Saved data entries
*** Block opens ***

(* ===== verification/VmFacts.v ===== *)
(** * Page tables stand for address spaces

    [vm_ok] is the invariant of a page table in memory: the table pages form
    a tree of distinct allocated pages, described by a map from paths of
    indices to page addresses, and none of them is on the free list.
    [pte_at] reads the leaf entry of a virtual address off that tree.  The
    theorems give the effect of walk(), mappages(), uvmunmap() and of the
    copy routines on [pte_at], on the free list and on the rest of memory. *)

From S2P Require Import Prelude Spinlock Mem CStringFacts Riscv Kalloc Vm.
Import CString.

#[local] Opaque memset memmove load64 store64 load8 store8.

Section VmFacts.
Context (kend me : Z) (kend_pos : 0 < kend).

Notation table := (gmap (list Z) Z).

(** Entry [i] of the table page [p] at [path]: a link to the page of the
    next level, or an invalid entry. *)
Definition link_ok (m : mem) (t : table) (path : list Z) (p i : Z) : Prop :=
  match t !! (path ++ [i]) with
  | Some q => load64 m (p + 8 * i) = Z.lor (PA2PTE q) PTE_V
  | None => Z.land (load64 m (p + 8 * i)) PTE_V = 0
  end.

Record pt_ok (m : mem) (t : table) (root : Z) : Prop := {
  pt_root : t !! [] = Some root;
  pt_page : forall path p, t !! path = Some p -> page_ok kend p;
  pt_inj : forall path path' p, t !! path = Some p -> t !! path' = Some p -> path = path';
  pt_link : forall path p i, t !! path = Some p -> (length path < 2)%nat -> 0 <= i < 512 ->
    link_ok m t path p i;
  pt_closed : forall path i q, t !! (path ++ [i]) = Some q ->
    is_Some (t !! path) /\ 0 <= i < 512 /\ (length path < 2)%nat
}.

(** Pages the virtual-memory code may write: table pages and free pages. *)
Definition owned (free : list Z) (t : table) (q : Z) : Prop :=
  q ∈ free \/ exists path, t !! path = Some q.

*** Block closes ***
*** Block opens ***

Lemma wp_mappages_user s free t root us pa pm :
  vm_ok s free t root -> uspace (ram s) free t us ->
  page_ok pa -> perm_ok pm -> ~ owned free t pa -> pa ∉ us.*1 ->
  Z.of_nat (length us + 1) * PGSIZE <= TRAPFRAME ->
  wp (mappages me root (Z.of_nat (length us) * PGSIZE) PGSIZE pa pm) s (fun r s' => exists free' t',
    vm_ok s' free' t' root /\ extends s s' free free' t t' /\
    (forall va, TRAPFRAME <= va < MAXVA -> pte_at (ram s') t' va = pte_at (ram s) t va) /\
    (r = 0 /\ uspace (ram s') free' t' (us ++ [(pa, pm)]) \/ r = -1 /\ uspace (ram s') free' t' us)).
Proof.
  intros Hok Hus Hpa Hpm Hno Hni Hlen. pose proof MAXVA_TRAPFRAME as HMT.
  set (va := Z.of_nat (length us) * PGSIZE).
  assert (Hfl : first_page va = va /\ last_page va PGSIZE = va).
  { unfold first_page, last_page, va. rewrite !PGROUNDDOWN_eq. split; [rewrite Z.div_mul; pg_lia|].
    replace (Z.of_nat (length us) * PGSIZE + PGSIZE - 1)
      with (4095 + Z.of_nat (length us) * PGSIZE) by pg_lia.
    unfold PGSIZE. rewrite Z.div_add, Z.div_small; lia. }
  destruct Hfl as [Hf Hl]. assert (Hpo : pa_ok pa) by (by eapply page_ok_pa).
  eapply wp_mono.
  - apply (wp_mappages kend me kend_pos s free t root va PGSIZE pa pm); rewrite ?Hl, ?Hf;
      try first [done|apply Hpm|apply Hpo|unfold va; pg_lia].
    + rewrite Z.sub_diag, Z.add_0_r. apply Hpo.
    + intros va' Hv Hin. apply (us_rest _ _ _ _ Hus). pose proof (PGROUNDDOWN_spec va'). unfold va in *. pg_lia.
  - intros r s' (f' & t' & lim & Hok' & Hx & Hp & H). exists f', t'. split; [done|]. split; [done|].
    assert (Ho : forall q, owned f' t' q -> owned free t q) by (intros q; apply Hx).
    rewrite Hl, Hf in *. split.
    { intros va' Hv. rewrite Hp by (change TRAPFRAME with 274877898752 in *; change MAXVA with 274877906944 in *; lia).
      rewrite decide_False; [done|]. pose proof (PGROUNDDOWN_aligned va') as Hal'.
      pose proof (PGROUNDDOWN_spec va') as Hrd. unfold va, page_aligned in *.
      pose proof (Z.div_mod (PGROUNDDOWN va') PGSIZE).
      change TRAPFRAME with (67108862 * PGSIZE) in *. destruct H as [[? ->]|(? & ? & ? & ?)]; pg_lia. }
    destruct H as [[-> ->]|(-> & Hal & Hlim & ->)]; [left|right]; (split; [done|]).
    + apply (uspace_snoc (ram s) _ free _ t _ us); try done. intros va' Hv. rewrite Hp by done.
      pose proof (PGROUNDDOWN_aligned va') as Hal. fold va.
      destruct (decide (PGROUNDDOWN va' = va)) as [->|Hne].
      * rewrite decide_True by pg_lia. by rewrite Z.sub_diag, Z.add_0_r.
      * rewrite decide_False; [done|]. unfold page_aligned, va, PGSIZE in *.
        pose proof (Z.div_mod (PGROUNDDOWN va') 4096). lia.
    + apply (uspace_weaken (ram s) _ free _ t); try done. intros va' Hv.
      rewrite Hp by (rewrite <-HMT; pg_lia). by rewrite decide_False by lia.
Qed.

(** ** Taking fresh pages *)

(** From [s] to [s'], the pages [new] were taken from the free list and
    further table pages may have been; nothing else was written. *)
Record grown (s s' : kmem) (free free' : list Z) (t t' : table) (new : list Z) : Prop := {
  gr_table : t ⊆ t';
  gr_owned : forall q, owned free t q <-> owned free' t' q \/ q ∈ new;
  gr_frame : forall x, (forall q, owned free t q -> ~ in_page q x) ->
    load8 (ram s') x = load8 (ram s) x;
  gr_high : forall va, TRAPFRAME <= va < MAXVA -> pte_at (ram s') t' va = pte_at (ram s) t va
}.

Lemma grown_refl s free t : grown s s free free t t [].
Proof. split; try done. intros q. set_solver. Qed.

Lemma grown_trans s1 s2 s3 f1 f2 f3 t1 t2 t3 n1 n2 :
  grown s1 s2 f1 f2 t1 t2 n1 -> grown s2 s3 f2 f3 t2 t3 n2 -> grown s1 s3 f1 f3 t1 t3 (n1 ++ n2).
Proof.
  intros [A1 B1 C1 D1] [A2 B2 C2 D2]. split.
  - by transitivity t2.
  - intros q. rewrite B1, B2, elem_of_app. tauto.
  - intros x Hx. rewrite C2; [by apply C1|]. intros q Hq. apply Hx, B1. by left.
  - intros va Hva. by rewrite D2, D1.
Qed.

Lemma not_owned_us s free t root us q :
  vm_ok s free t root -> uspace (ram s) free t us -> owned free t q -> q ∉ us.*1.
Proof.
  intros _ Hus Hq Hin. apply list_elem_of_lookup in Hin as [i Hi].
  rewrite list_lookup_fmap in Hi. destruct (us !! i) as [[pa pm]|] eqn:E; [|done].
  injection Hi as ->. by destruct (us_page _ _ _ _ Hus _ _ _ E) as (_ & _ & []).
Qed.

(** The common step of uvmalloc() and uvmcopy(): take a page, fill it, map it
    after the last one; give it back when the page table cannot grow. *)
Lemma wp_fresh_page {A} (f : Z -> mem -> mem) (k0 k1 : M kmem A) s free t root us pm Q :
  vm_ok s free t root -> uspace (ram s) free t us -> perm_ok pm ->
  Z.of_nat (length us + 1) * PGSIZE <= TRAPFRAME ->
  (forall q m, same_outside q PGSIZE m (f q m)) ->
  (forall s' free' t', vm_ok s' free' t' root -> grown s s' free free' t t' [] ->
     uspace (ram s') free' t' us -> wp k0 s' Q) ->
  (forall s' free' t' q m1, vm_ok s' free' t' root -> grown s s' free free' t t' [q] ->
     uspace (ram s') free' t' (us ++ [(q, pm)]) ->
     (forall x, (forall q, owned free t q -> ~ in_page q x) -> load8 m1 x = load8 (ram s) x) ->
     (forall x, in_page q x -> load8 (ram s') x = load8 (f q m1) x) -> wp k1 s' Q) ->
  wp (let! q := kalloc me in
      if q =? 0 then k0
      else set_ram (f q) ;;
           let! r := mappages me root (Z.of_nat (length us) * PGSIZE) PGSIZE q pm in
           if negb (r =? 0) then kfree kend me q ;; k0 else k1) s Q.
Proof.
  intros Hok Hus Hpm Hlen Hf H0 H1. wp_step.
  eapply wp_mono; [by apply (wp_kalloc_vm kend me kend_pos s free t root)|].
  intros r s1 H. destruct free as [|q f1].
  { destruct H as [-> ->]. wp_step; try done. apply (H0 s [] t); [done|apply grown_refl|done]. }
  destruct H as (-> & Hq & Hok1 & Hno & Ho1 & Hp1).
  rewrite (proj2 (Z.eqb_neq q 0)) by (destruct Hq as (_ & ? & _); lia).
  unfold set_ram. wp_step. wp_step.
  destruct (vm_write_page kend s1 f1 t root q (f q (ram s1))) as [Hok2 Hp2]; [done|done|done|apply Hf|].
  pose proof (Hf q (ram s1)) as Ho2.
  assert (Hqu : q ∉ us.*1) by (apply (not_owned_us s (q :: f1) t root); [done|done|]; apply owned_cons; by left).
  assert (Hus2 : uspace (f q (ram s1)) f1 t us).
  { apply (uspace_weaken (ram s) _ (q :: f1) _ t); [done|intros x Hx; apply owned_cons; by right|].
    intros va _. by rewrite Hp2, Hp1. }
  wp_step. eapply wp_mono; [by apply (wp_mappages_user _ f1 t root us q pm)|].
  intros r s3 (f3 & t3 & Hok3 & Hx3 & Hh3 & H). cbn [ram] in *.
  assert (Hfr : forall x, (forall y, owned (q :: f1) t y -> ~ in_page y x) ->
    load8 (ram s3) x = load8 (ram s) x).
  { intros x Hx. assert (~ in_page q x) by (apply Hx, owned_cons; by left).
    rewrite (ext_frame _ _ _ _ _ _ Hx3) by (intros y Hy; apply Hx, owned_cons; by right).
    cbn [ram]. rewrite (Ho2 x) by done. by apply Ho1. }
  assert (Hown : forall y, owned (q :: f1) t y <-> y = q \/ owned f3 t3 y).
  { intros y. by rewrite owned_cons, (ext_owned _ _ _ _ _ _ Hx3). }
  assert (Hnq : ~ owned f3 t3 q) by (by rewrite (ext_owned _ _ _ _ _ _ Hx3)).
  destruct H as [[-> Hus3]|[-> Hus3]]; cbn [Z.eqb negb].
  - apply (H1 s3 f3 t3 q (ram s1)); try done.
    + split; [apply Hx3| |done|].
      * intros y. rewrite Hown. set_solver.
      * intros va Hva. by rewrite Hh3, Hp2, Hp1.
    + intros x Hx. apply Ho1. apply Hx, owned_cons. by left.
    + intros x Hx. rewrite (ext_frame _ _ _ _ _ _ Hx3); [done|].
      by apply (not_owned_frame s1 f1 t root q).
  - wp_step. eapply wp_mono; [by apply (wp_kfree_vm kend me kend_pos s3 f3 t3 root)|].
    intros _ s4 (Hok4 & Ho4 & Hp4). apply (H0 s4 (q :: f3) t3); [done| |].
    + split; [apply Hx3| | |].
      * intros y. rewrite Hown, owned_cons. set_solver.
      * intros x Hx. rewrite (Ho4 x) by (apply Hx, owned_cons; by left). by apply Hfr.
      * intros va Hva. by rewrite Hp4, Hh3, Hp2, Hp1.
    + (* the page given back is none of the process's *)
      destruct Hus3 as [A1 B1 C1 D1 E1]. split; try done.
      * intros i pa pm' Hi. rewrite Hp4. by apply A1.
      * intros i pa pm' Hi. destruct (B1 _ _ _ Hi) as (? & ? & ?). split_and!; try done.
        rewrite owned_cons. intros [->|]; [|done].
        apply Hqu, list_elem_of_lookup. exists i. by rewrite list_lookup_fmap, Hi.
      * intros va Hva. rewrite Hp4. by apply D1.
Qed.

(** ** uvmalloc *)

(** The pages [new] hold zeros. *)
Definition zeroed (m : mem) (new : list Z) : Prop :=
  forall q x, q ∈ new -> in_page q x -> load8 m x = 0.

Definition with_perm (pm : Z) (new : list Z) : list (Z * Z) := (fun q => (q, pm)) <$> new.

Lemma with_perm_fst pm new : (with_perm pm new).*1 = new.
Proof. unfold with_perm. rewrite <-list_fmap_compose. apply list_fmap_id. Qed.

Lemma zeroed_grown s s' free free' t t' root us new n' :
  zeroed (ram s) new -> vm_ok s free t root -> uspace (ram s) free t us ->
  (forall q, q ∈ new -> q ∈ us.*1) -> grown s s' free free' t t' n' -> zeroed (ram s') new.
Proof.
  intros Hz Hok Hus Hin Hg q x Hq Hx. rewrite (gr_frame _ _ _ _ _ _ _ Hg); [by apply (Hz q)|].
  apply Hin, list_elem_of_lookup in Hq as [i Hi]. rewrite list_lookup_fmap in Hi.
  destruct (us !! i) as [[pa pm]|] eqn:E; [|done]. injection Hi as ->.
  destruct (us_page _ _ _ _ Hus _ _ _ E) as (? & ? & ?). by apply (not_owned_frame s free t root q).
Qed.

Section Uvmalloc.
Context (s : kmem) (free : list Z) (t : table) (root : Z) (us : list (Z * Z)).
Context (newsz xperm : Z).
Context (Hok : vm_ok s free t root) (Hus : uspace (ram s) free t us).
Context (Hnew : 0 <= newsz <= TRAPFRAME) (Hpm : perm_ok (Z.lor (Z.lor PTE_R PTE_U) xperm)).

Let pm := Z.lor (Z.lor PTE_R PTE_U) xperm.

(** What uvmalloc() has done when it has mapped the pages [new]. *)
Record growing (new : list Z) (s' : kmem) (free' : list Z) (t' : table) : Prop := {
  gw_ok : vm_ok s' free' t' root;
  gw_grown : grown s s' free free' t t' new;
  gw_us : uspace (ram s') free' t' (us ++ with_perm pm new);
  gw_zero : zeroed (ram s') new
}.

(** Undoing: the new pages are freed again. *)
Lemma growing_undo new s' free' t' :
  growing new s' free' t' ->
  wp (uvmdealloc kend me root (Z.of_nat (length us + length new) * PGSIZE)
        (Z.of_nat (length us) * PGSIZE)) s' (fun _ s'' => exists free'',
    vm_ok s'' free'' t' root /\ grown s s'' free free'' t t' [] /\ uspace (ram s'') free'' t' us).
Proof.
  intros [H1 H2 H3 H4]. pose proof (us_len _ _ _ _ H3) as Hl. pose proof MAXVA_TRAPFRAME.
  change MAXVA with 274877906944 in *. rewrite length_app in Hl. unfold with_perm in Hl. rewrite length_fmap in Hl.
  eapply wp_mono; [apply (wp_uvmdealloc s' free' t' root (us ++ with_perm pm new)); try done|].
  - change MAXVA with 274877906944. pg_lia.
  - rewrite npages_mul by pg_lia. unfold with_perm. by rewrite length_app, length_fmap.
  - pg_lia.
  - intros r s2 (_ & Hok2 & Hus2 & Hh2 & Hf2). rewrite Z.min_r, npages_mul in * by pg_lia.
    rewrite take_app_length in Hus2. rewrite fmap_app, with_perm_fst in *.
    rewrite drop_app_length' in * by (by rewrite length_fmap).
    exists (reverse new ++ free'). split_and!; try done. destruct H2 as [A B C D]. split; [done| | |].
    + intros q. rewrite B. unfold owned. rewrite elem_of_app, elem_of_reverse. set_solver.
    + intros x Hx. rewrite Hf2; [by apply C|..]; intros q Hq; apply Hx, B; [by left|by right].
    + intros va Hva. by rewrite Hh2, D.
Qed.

*** Block closes ***
*** Block opens ***

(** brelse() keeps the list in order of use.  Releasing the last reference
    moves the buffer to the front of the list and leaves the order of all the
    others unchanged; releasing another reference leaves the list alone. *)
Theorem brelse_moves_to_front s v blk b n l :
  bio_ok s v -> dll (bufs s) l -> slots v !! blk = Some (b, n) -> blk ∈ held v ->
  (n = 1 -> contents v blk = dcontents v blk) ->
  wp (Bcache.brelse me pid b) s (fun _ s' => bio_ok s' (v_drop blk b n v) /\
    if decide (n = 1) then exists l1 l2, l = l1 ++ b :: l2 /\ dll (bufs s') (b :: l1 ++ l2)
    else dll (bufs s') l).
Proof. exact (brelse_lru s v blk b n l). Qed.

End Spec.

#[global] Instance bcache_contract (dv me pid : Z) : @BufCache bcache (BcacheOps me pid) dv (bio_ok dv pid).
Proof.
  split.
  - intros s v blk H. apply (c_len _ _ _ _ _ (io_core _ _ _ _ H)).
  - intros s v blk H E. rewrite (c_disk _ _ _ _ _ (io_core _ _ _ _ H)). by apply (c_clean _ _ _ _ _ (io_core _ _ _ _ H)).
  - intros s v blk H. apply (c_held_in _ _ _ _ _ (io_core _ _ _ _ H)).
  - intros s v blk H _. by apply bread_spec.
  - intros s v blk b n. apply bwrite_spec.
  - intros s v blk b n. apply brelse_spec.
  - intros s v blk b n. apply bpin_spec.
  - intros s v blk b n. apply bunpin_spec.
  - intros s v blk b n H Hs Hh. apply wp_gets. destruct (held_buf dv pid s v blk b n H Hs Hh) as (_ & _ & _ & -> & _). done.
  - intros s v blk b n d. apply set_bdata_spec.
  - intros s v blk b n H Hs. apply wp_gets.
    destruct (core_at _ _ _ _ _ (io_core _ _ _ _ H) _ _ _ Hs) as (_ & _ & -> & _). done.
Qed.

*** Block closes ***

# [WHAT YOU ARE ASKED TO DO]
A verbatim transcription is needed of the lines above, starting at the line with "- intros s v blk b n. apply bwrite_spec." and ending at the line with "- intros s v blk b n. apply bunpin_spec.", both included, and of nothing else.

# [EXERCISE OUTPUT]
  - intros s v blk b n. apply bwrite_spec.
  - intros s v blk b n. apply brelse_spec.
  - intros s v blk b n. apply bpin_spec.
  - intros s v blk b n. apply bunpin_spec.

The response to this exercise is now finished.